EFFECT OF EXTREME PROPERTIES OF VERTICAL CABLE ON THE CABLE FORCE MEASUREMENT BY FREQUENCY-BASED METHOD

The theory and method for calculating the force of vertical cables by a frequency-based method were analyzed. The difference between a practical cable and the model of a theoretical uniform cable and the significance of the extreme properties for calculating the cable force of vertical cables were pointed out. According to the structural characteristic of a practical cable, the vibration model consisting three segments and the rigid constraints at the two ends was proposed, which could obtain the practical proportion variable by modifying the uniform proportion variable using the formulas of calculating the cable force with the uniform properties.

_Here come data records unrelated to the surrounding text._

Lemma run_id common sched s v :
  id (ctxs (run common sched s) v) = id (ctxs s v).
Proof.
  induction sched as [|u sched IH] using rev_ind; [reflexivity|].
  rewrite run_snoc. destruct (dead (run common sched s)); [assumption|].
  now rewrite thread_step_id.
Qed.

Lemma thread_step_calls_of common u t s :
  id (ctxs s u) <> t ->
  calls_of t (thread_step common u s) = calls_of t s.
Proof.
  intros Hne.
  assert (E : (id (ctxs s u) =? t) = false) by (apply Z.eqb_neq; assumption).
  unfold calls_of, thread_step.
  destruct (pc (thr s u)); unfold Lock, Unlock, atomic_cmpxchg;
    repeat match goal with
           | |- context [if ?b then _ else _] => destruct b
           end;
    simpl; rewrite ?E; reflexivity.
Qed.

Lemma sweep_state_step common t u s0 s :
  id (ctxs s t) = t -> id (ctxs s u) = u ->
  (u = t -> pc (thr s t) <> StealCond) ->
  sweep_state t s0 s -> sweep_state t s0 (thread_step common u s).
Proof.
  intros Ht Hu Hcond J. destruct (Z.eq_dec u t) as [->|Hne].
  - specialize (Hcond eq_refl).
    unfold sweep_state, calls_of in *. unfold thread_step. rewrite Ht.
    destruct (thr s t) as [l item lst sc i] eqn:Hthr. simpl in *.
    destruct l; try contradiction; unfold Lock, Unlock, atomic_cmpxchg;
      repeat match goal with
             | |- context [if ?b then _ else _] => destruct b
             end;
      simpl; rewrite ?upd_eq, ?Hthr; simpl; rewrite ?Z.eqb_refl; simpl;
      try assumption; try (right; split; [reflexivity|assumption]).
    destruct J as [[_ ->]|[_ J]]; simpl; lia.
  - unfold sweep_state in *.
    rewrite thread_step_other by congruence.
    rewrite thread_step_calls_of by congruence. assumption.
Qed.

(** From the start of a sweep of thread [t] to the first state in which [t]
    is back at the loop condition, whatever the other threads do in between:
    [steal_continue] is 1 exactly if [t] has called the kernel since. *)
Lemma sweep_any_schedule common n t sched s0 :
  In t (_dispatch_worker n) ->
  (forall u, In u (_dispatch_worker n) -> id (ctxs s0 u) = u) ->
  schedule_ok n sched = true ->
  pc (thr s0 t) = StealFor -> l_steal_continue (thr s0 t) = 0 ->
  (forall p q, sched = p ++ q -> q <> [] ->
               pc (thr (run common p s0) t) <> StealCond) ->
  sweep_state t s0 (run common sched s0).
Proof.
  intros Ht Hids Hok Hpc Hsc.
  induction sched as [|u sched IH] using rev_ind; intros Hfirst.
  - unfold sweep_state. simpl. rewrite Hpc. auto.
  - unfold schedule_ok in Hok. rewrite forallb_app in Hok.
    apply andb_prop in Hok as [Hok Hu]. simpl in Hu.
    rewrite andb_true_r in Hu. apply andb_prop in Hu as [Hu1 Hu2].
    assert (Hu : In u (_dispatch_worker n))
      by (apply dispatch_worker_In; lia).
    rewrite run_snoc.
    assert (J : sweep_state t s0 (run common sched s0)).
    { apply IH; [exact Hok|]. intros p q -> Hq.
      apply (Hfirst p (q ++ [u])).
      - now rewrite app_assoc.
      - intros E. apply app_eq_nil in E as [_ E]. discriminate. }
    destruct (dead (run common sched s0)); [exact J|].
    apply sweep_state_step; try assumption.
    + rewrite run_id. now apply Hids.
    + rewrite run_id. now apply Hids.
    + intros _. apply (Hfirst sched [u]); [reflexivity | discriminate].
Qed.

(** C7.  The stealing phase of the thread on slot [t], run without
    interruption from state [s].

    - At [otherqueue.Lock()] the thread waits while the lock word of the peer
      is not 0; once it is 0 the thread takes the lock.  If the peer has
      [next < last], five operations later [last] is one less, the lock is
      free again, [item] is the new [last] and nothing has been called yet;
      three operations later the kernel has been called on that item,
      [completed] is incremented, [steal_continue] is 1, and the thread is
      at the next slot.  If the peer has [next >= last], three operations
      later the lock is free, no queue, context or call has changed, and the
      thread is at the next slot.
    - At the head of the inner loop the thread goes to the check of slot [i]
      when [i < common.num_thread] and [i] is not its own slot, to the next
      slot when it is its own, and back to the loop condition otherwise.
    - At the loop condition with [steal_continue = 0] the thread returns.
      With [steal_continue <> 0] and all peer locks free, the thread is back
      at the loop condition after one sweep: if no peer had work, nothing was
      called and the thread returns at its next operation; if some peer had
      work, the kernel was called and the thread starts another sweep.
    - Under any schedule of the created threads, from the start of a sweep
      of [t] to the first state in which [t] is back at the loop condition:
      [steal_continue] is 0, and the thread returns at its next operation,
      exactly if [t] has made no call in between. *)
Theorem stealing_phase common t s :
  dead s = false -> num_thread common <= int_max ->
  let th := thr s t in
  let tid := id (ctxs s t) in
  let NT := num_thread common in
  (pc th = StealLock ->
   let i := l_i th in
   let w := wqs s i in
   (lock w <> 0 -> thread_step common t s = s) /\
   (lock w = 0 -> - 2 ^ 63 < last w <= intp_max -> 0 <= i < NT ->
    lock (wqs (solo common t 1 s) i) = 1 /\
    (next w < last w ->
     let item := last w - 1 in
     let s5 := solo common t 5 s in
     let s8 := solo common t 8 s in
     (wqs s5 i = mkWorkQueue (next w) item 0 /\ calls s5 = calls s /\
      pc (thr s5 t) = StealWork /\ l_item (thr s5 t) = item) /\
     wqs s8 i = mkWorkQueue (next w) item 0 /\
     calls s8 = (tid, item) :: calls s /\
     completed (ctxs s8 t) = intp (completed (ctxs s t) + 1) /\
     thr s8 t = mkThread StealFor item (l_last th) 1 (i + 1)) /\
    (last w <= next w ->
     let s3 := solo common t 3 s in
     (forall q, wqs s3 q = wqs s q) /\ (forall u, ctxs s3 u = ctxs s u) /\
     calls s3 = calls s /\
     thr s3 t = mkThread StealFor (l_item th) (l_last th)
                         (l_steal_continue th) (i + 1)))) /\
  (pc th = StealFor -> 0 <= l_i th ->
   let th1 := thr (solo common t 1 s) t in
   (l_i th < NT -> l_i th <> tid ->
    pc th1 = StealLock /\ l_i th1 = l_i th) /\
   (l_i th < NT -> l_i th = tid ->
    pc th1 = StealFor /\ l_i th1 = l_i th + 1) /\
   (NT <= l_i th -> pc th1 = StealCond)) /\
  (pc th = StealCond ->
   (l_steal_continue th = 0 -> pc (thr (solo common t 1 s) t) = Ret) /\
   (l_steal_continue th <> 0 ->
    (forall i, 0 <= i < NT -> i <> tid ->
               lock (wqs s i) = 0 /\ - 2 ^ 63 < last (wqs s i) <= intp_max) ->
    exists m,
      let s' := solo common t m s in
      dead s' = false /\ pc (thr s' t) = StealCond /\
      ((forall i, 0 <= i < NT -> i <> tid ->
                  last (wqs s i) <= next (wqs s i)) ->
       calls s' = calls s /\ (forall q, wqs s' q = wqs s q) /\
       l_steal_continue (thr s' t) = 0 /\
       pc (thr (solo common t 1 s') t) = Ret) /\
      ((exists i, 0 <= i < NT /\ i <> tid /\
                  next (wqs s i) < last (wqs s i)) ->
       (length (calls s) < length (calls s'))%nat /\
       l_steal_continue (thr s' t) = 1 /\
       pc (thr (solo common t 1 s') t) = StealFor /\
       l_i (thr (solo common t 1 s') t) = 0))) /\
  (pc th = StealFor -> l_steal_continue th = 0 ->
   forall n sched,
     In t (_dispatch_worker n) ->
     (forall u, In u (_dispatch_worker n) -> id (ctxs s u) = u) ->
     schedule_ok n sched = true ->
     (forall p q, sched = p ++ q -> q <> [] ->
                  pc (thr (run common p s) t) <> StealCond) ->
     let s' := run common sched s in
     pc (thr s' t) = StealCond -> dead s' = false ->
     (calls_of t s' = calls_of t s <-> l_steal_continue (thr s' t) = 0) /\
     (calls_of t s' = calls_of t s <->
      pc (thr (thread_step common t s') t) = Ret)).
Proof.
  intros Hd Hnt th tid NT. split; [|split; [|split]].
  - (* one peer *)
    intros Hpc i w. split.
    + intros Hl. unfold thread_step. fold th. rewrite Hpc.
      fold i. fold w. unfold Lock, atomic_cmpxchg.
      destruct (Z.eqb_spec (lock w) 0); [contradiction | reflexivity].
    + intros Hl Hrep Hi.
      assert (Hi' : - 2 ^ 31 <= i + 1 <= int_max)
        by (unfold i, NT, int_max in *; lia).
      split; [|split].
      * destruct (Z_lt_le_dec (next w) (last w)) as [Hw|Hw].
        -- destruct (@steal_check_work common t s Hd Hpc Hl Hw Hrep Hi')
             as (_ & _).
           (* the first operation is the same in both cases *)
           unfold solo, run. simpl. rewrite Hd. unfold thread_step.
           fold th. rewrite Hpc. fold i. fold w.
           unfold Lock, atomic_cmpxchg. rewrite Hl. simpl.
           now rewrite upd_eq.
        -- now destruct (@steal_check_empty common t s Hd Hpc Hl Hw Hi').
      * intros Hw item s5 s8.
        destruct (@steal_check_work common t s Hd Hpc Hl Hw Hrep Hi')
          as (H5 & _ & _ & C8 & W8 & _ & K8 & T8 & _).
        auto.
      * intros Hw s3.
        destruct (@steal_check_empty common t s Hd Hpc Hl Hw Hi')
          as (_ & _ & C3 & W3 & K3 & T3).
        auto.
  - (* the inner loop *)
    intros Hpc H0 th1.
    destruct (@steal_for_step common t s Hd Hpc) as (_ & _ & _ & _ & T1).
    { intros. unfold th, NT, int_max in *. lia. }
    subst th1. rewrite T1. fold th. fold tid. fold NT.
    split; [|split]; intros H1; try intros H2.
    + destruct (Z.ltb_spec (l_i th) NT); [|lia].
      destruct (Z.eqb_spec (l_i th) tid); [contradiction|]. auto.
    + destruct (Z.ltb_spec (l_i th) NT); [|lia].
      destruct (Z.eqb_spec (l_i th) tid); [|contradiction]. auto.
    + destruct (Z.ltb_spec (l_i th) NT); [lia|]. reflexivity.
  - (* the outer loop *)
    intros Hpc.
    destruct (@steal_cond_step common t s Hd Hpc) as (D1 & C1 & W1 & K1 & T1).
    fold th in T1. split.
    + intros H0. rewrite T1, H0. reflexivity.
    + intros H1 Hfree.
      destruct (Z.eqb_spec (l_steal_continue th) 0) as [|_]; [contradiction|].
      set (s1 := solo common t 1 s) in *.
      assert (P1 : pc (thr s1 t) = StealFor) by (rewrite T1; reflexivity).
      assert (P2 : l_i (thr s1 t) = 0) by (rewrite T1; reflexivity).
      assert (P3 : id (ctxs s1 t) = tid) by (now rewrite C1).
      assert (P4 : l_steal_continue (thr s1 t) = 0)
        by (rewrite T1; reflexivity).
      destruct (@steal_sweep common t (Z.to_nat NT) s1 D1 P1)
        as (m & D' & P' & _ & L' & Hnone & Hsome);
        rewrite ?P2, ?P3; try lia; try assumption.
      { intros i Hi Hne. rewrite W1. auto. }
      rewrite P2, P3, P4, K1 in *.
      exists (1 + m)%nat. cbv zeta. rewrite solo_add. fold s1.
      set (s' := solo common t m s1) in *.
      destruct (@steal_cond_step common t s' D' P') as (_ & _ & _ & _ & T').
      split; [assumption|]. split; [assumption|]. split.
      * intros Hall. destruct Hnone as (A & B & C).
        { intros i Hi Hne. rewrite W1. auto. }
        split; [assumption|].
        split; [intros q; now rewrite C, W1|].
        split; [assumption|]. rewrite T', B. reflexivity.
      * intros (i & Hi & Hne & Hw). destruct Hsome as (A & B).
        { exists i. rewrite W1. auto. }
        split; [assumption|]. split; [assumption|].
        rewrite T', A. simpl. auto.
  - (* a sweep among the other threads *)
    intros Hpc Hsc n sched Ht Hids Hok Hfirst s' Hpc' Hd'.
    pose proof (@sweep_any_schedule common n t sched s Ht Hids Hok Hpc Hsc
                                    Hfirst) as J.
    fold s' in J. unfold sweep_state in J. rewrite Hpc' in J.
    destruct (@steal_cond_step common t s' Hd' Hpc') as (_ & _ & _ & _ & T').
    assert (E : solo common t 1 s' = thread_step common t s').
    { unfold solo, run. simpl. now rewrite Hd'. }
    rewrite E in T'. rewrite T'.
    destruct J as [[J1 J2]|[J1 J2]].
    + rewrite J1, J2. simpl. split; split; reflexivity.
    + rewrite J1. simpl. split; split; intros H; try discriminate;
        rewrite H in J2; lia.
Qed.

With the finite element method, the parameter influence of extreme properties were analyzed, and the changing regularization of the proportion variable amending coefficient (PVAC) against the length amending coefficient (LAC) and the stiffness amending coefficient (SAC) was researched. The following results were drawn: i) The PVAC was directly proportional to the LAC, and the slope of the functional equation was SAC; ii) The SAC increased with the stiffness ratio and decreased with cable force respectively. Based on above results, the functional equation of the SAC was constructed and the amending formulas of calculating cable force were created finally, which could effectively reckon in the extreme properties affections. The results of numerical analysis and engineering examples showed that a) the effect of the extreme properties on the calculation of cable force rapidly increased with respect to the length ratio when the length ratio was bigger than 0.08, b) the uniform formulas of calculating cable force cannot obtain a correct cable force when the length ratio was bigger than 0.14, and the calculating error could be over than 50%; c) the amending formulas of calculating cable force proposed could throughout obtain a correct cable force when the length ratio was less than 0.5, and the calculation accuracy satisfied the engineering requirements.